Honeywell bets big on India’s smart city growth

American technology giant Honeywell is boosting its focus on the growing smart cities segment in India.

The Times of India recently featured comments by Honeywell executives that highlighted India’s increasing role in the N.J.-based company’s future strategy.

Specifically, India is a prime target for Honeywell’s newly formed Home and Building Technologies (HBT) division.

The HBT wing manufactures connected devices for commercial, residential and industrial buildings. The devices perform an array of functions including tracking and controlling systems covering fire, air and security.

According to HBT’s CEO Terrence Hahn India is creating growth in two key related segments: digitization and smart cities. He says a key factor in the emergence of these two segments is the ongoing urbanization trend across the entire subcontinent.

“As a global company, we want to be supportive to driving growth,” said Hahn. “As the urban population continues to grow, we are excited about opportunities in India.”

Honeywell’s strategy involves boosting its existing presence in India, which generates $1 billion a year in domestic sales and exports.
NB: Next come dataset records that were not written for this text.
Lemma sys_polled cs w i a p port queue :
  sys_inv cs w -> cs !! i = Some (LcoreState a [] p) ->
  let bufs := env_rx (w_trace w) port queue BURST_SIZE in
  sys_inv (<[i := LcoreState a bufs p]> cs) (received_all bufs (log_event (EvPoll port queue) w)).
Proof.
  intros Hi Hc. cbv zeta. pose proof (poll_evolves port queue BURST_SIZE w (si_world _ _ Hi)) as He.
  destruct (rx_fresh (w_trace w) port queue BURST_SIZE) as (_ & Hn & Hf).
  set (bufs := env_rx (w_trace w) port queue BURST_SIZE) in *.
  assert (Hfresh : forall j, j ∈ bufs.*1 -> held w j <= 0).
  { intros j (x & -> & Hx)%list_elem_of_fmap. rewrite list.Forall_forall in Hf. apply (Hf x Hx). }
  destruct (si_cores _ _ Hi i _ Hc) as (Hp & Hq & _). eapply sys_step; [exact Hi|exact Hc|exact He| | | |].
  - split; [done|]. split; [exact (queued_le _ _ _ Hq (ev_mem _ _ _ He))|]. by apply received_all_lookup.
  - intros j. unfold core_refs. cbn [lc_pending lc_proc]. change (ones [].*1 j) with 0. lia.
  - intros i' c2 x Hne Hc2 Hx. etrans; [apply received_all_other|done]. intros Hin%Hfresh.
    pose proof (pending_held cs w i' c2 x Hi Hc2 Hx). lia.
  - intros j. unfold core_pend at 2 3. cbn [lc_pending]. change (ones [].*1 j) with 0.
    pose proof (si_distinct _ _ Hi j) as Hd. destruct (decide (j ∈ bufs.*1)) as [Hin|Hin].
    + pose proof (ones_distinct _ j Hn). pose proof (Hfresh j Hin) as Hh. rewrite (si_ledger _ _ Hi) in Hh.
      pose proof (sumZ_le (core_pend j) (core_refs j) cs (core_pend_le j)). lia.
    + rewrite ones_absent by done. lia.
Qed.

Lemma sys_ticked cs w i a p p' w' :
  sys_inv cs w -> cs !! i = Some (LcoreState a [] p) ->
  evolves (fun j => 0 + (win_own p' j - win_own p j)) w w' -> proc_ok p' -> queued p' w' ->
  w_mem w' = w_mem w -> sys_inv (<[i := LcoreState a [] p']> cs) w'.
Proof.
  intros Hi Hc He Hp Hq Hm. eapply sys_step; [exact Hi|exact Hc|exact He|done| | |].
  - intros j. unfold core_refs. cbn [lc_pending lc_proc]. lia.
  - intros i' c2 x _ _ _. by rewrite Hm.
  - intros j. pose proof (si_distinct _ _ Hi j). unfold core_pend at 2 3. cbn [lc_pending]. lia.
Qed.

Lemma sys_clocked cs w t w' : sys_inv cs w -> rte_rdtsc w = Ret t w' -> sys_inv cs w'.
Proof.
  intros [Hw Hc Hl Hd] Hr. apply (wp_eq _ (fun _ w' => sys_inv cs w') _ _ _ Hr).
  eapply ev_rdtsc_exact; [by apply evolves_refl|]. intros t' w1 He Hm _. split; [apply He| | |done].
  - intros i c Hic. destruct (Hc i c Hic) as (Hp & Hq & Hpend). split; [done|]. unfold queued. by rewrite Hm.
  - intros j. rewrite (ev_held _ _ _ He j), Hl. lia.
Qed.

Lemma sys_started cs w :
  world_ok w -> (forall j, held w j = 0) -> Forall fresh_core cs -> sys_inv cs w.
Proof.
  intros Hw Hh Hf. assert (Hzero : forall j, Forall (fun c => core_refs j c = 0 /\ core_pend j c = 0) cs).
  { intros j. eapply list.Forall_impl; [exact Hf|]. intros c (Hpe & id & lan & ip & Hp).
    unfold core_refs, core_pend, win_own. rewrite Hpe, Hp. change (ones [].*1 j) with 0. split; [|done].
    cbn. rewrite mgr_refs_zero; [done|]. apply win_refs_zero. }
  split; [done| | |].
  - intros i c Hc%list_elem_of_lookup_2. rewrite list.Forall_forall in Hf. destruct (Hf c Hc) as (Hpe & id & lan & ip & Hp).
    pose proof (core_boot_inv id lan ip _ Hw Hh) as [_ Hpo Hq _ _ _]. unfold core_ok. rewrite Hpe, Hp. done.
  - intros j. rewrite sumZ_zero; [by rewrite Hh|]. eapply list.Forall_impl; [apply Hzero|]. by intros c [Hc _].
  - intros j. rewrite sumZ_zero; [done|]. eapply list.Forall_impl; [apply (Hzero j)|]. by intros c [_ Hc].
Qed.

(** Every handler returns from the invariant and restores it. *)
Lemma sys_lan_step cs w i a m b pend p :
  sys_inv cs w -> cs !! i = Some (LcoreState a ((m, b) :: pend) p) -> nonzero_write (room b) ->
  wp (proc_process_lan_rx p m (la_lan_port a) (la_wan_port a) (la_mbuf_pool a))
     (fun p' => sys_inv (<[i := LcoreState a pend p']> cs)) w.
Proof.
  intros Hi Hc Hf. destruct (si_cores _ _ Hi i _ Hc) as (Hp & Hq & Hb). apply Forall_cons_1 in Hb as [Hb _].
  eapply proc_process_lan_rx_ev; [apply evolves_refl, Hi|done|done|exact Hb|done|].
  intros p' w' He' Hp' Hq' Hk _. by eapply sys_handled.
Qed.

Lemma sys_wan_step cs w i a m b pend p :
  sys_inv cs w -> cs !! i = Some (LcoreState a ((m, b) :: pend) p) ->
  nonzero_ctrl (room b) -> wan_data (room b) = false ->
  wp (proc_process_wan_rx p m (la_lan_port a) (la_wan_port a) (la_mbuf_pool a))
     (fun p' => sys_inv (<[i := LcoreState a pend p']> cs)) w.
Proof.
  intros Hi Hc Hf Hd. destruct (si_cores _ _ Hi i _ Hc) as (Hp & Hq & Hb). apply Forall_cons_1 in Hb as [Hb _].
  eapply wan_rx_ctrl_ev; [apply evolves_refl, Hi|done|done|exact Hb|done|done|].
  intros p' w' He' Hp' Hq' Hm. eapply sys_handled; [exact Hi|exact Hc|done..|by apply kept_but_mem].
Qed.

Lemma sys_timer_step cs w i a p :
  sys_inv cs w -> cs !! i = Some (LcoreState a [] p) ->
  wp (proc_timer_callback p (la_wan_port a)) (fun p' => sys_inv (<[i := LcoreState a [] p']> cs)) w.
Proof.
  intros Hi Hc. destruct (si_cores _ _ Hi i _ Hc) as (Hp & Hq & _).
  eapply timer_ev; [apply evolves_refl, Hi|done|done|]. intros p' w' He' Hp' Hq' Hm. by eapply sys_ticked.
Qed.

Lemma system_invariant cs w : system cs w -> sys_inv cs w.
Proof.
  induction 1 as [cs w Hw Hh Hf|cs w i a p port queue bufs ms w' _ IH Hc -> Hr|cs w i a m b pend p p' w' _ IH Hc Hf Hr
    |cs w i a m b pend p p' w' _ IH Hc Hf Hd Hr|cs w t w' _ IH Hr|cs w i a p p' w' _ IH Hc Hr].
  - by apply sys_started.
  - injection Hr as _ <-. by apply sys_polled.
  - apply (wp_eq _ (fun p' => sys_inv (<[i := LcoreState a pend p']> cs)) _ _ _ Hr). by eapply sys_lan_step.
  - apply (wp_eq _ (fun p' => sys_inv (<[i := LcoreState a pend p']> cs)) _ _ _ Hr). by eapply sys_wan_step.
  - by eapply sys_clocked.
  - apply (wp_eq _ (fun p' => sys_inv (<[i := LcoreState a [] p']> cs)) _ _ _ Hr). by apply sys_timer_step.
Qed.

End System.

(** What [main] starts is such a system. *)
Lemma main_starts_a_system `{DpdkSpec, EalSpec} os g tr :
  main_start os [] = (Go g, tr) -> system (initial_cores g) (World (gw_globals g) ∅ []).
Proof.
  intros Hs%main_start_Go. apply sys_start; [|done|].
  - destruct (st_src _ _ _ Hs) as (src & _ & ->). split; [|apply map_Forall_empty]. apply main_globals_ok, pm_init_wf.
  - apply list.Forall_forall. intros c (x & Hx & Hc)%list_elem_of_omap. apply bind_Some in Hc as (p & Hp & [= <-]).
    split; [done|]. rewrite (st_processors _ _ _ Hs), list_lookup_fmap in Hp. destruct (_ !! _) as [i|]; [|done].
    injection Hp as <-. by do 3 eexists.
Qed.

(** ** Properties *)

(** C1 Any number of lcores on one world, started from fresh processors and
    any peer table, moving in any order, running the handlers of either side,
    DPDK answering in any way: the mbuf references the program holds are
    exactly those of the retransmission windows and of the bursts in hand of
    all lcores together (nothing leaks, nothing is released twice, no mbuf is
    in two bursts), and all tables stay well formed.  The next poll or tick
    of an lcore, and its next packet provided it names no QPN 0 and is not a
    WRITE from the WAN, is carried out to the end, with no deadlock and no
    invalid dereference, whatever the others have done meanwhile. *)
Theorem lcores_share_the_ledger `{DpdkSpec} cs w :
  system cs w ->
  (forall j, held w j = sumZ (core_refs j) cs /\ sumZ (core_pend j) cs <= 1) /\ world_ok w /\
  forall i a pend p, cs !! i = Some (LcoreState a pend p) ->
    proc_ok p /\
    match pend with
    | [] =>
        (forall port queue, exists w', let bufs := env_rx (w_trace w) port queue BURST_SIZE in
           rte_eth_rx_burst port queue BURST_SIZE w = Ret bufs.*1 w' /\
           system (<[i := LcoreState a bufs p]> cs) w') /\
        (exists p' w', proc_timer_callback p (la_wan_port a) w = Ret p' w' /\
           system (<[i := LcoreState a [] p']> cs) w')
    | (m, b) :: pend =>
        w_mem w !! m = Some b /\
        (nonzero_write (room b) -> exists p' w',
           proc_process_lan_rx p m (la_lan_port a) (la_wan_port a) (la_mbuf_pool a) w = Ret p' w' /\
           system (<[i := LcoreState a pend p']> cs) w') /\
        (nonzero_ctrl (room b) -> wan_data (room b) = false -> exists p' w',
           proc_process_wan_rx p m (la_lan_port a) (la_wan_port a) (la_mbuf_pool a) w = Ret p' w' /\
           system (<[i := LcoreState a pend p']> cs) w')
    end.
Proof.
  intros Hs. pose proof (system_invariant cs w Hs) as Hi.
  split; [intros j; split; apply Hi|]. split; [apply Hi|]. intros i a pend p Hc.
  pose proof (si_cores _ _ Hi i _ Hc) as (Hp & _ & Hpend). split; [done|]. destruct pend as [|[m b] pend].
  - split.
    + intros port queue. cbv zeta. eexists. split; [reflexivity|]. by eapply sys_poll.
    + destruct (wp_exists _ _ _ (sys_timer_step cs w i a p Hi Hc)) as (p' & w' & Hr & _).
      exists p', w'. split; [done|]. by eapply sys_timer.
  - apply Forall_cons_1 in Hpend as [Hb _]. split; [exact Hb|]. split.
    + intros Hf. destruct (wp_exists _ _ _ (sys_lan_step cs w i a m b pend p Hi Hc Hf)) as (p' & w' & Hr & _).
      exists p', w'. split; [done|]. by eapply sys_lan.
    + intros Hf Hd. destruct (wp_exists _ _ _ (sys_wan_step cs w i a m b pend p Hi Hc Hf Hd)) as (p' & w' & Hr & _).
      exists p', w'. split; [done|]. by eapply sys_wan.
Qed.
Honeywell’s revenues are produced by the 15,000 workers it employs in its seven manufacturing centers and five R&D labs around India.

“We are building the ability to develop solutions locally for local applications and then be able to grow,” said Hahn.

Honeywell has smart cities’ projects already

A recent showcase project for Honeywell in India was its 2016 installation of an IoT-enabled surveillance and emergency response system in Ujjain.

The crowd management and crime prevention capabilities of the local police were aided by the project’s automatic number plate readers and CCTV cameras.

Honeywell is also using its technology to address pollution issues for residential and commercial customers through an air purifier controlled by a mobile app.

Vikas Chadha, president, Honeywell India, said the air purifier system has been tweaked specifically for the Indian market, which suffers from air pollution levels much higher than the West.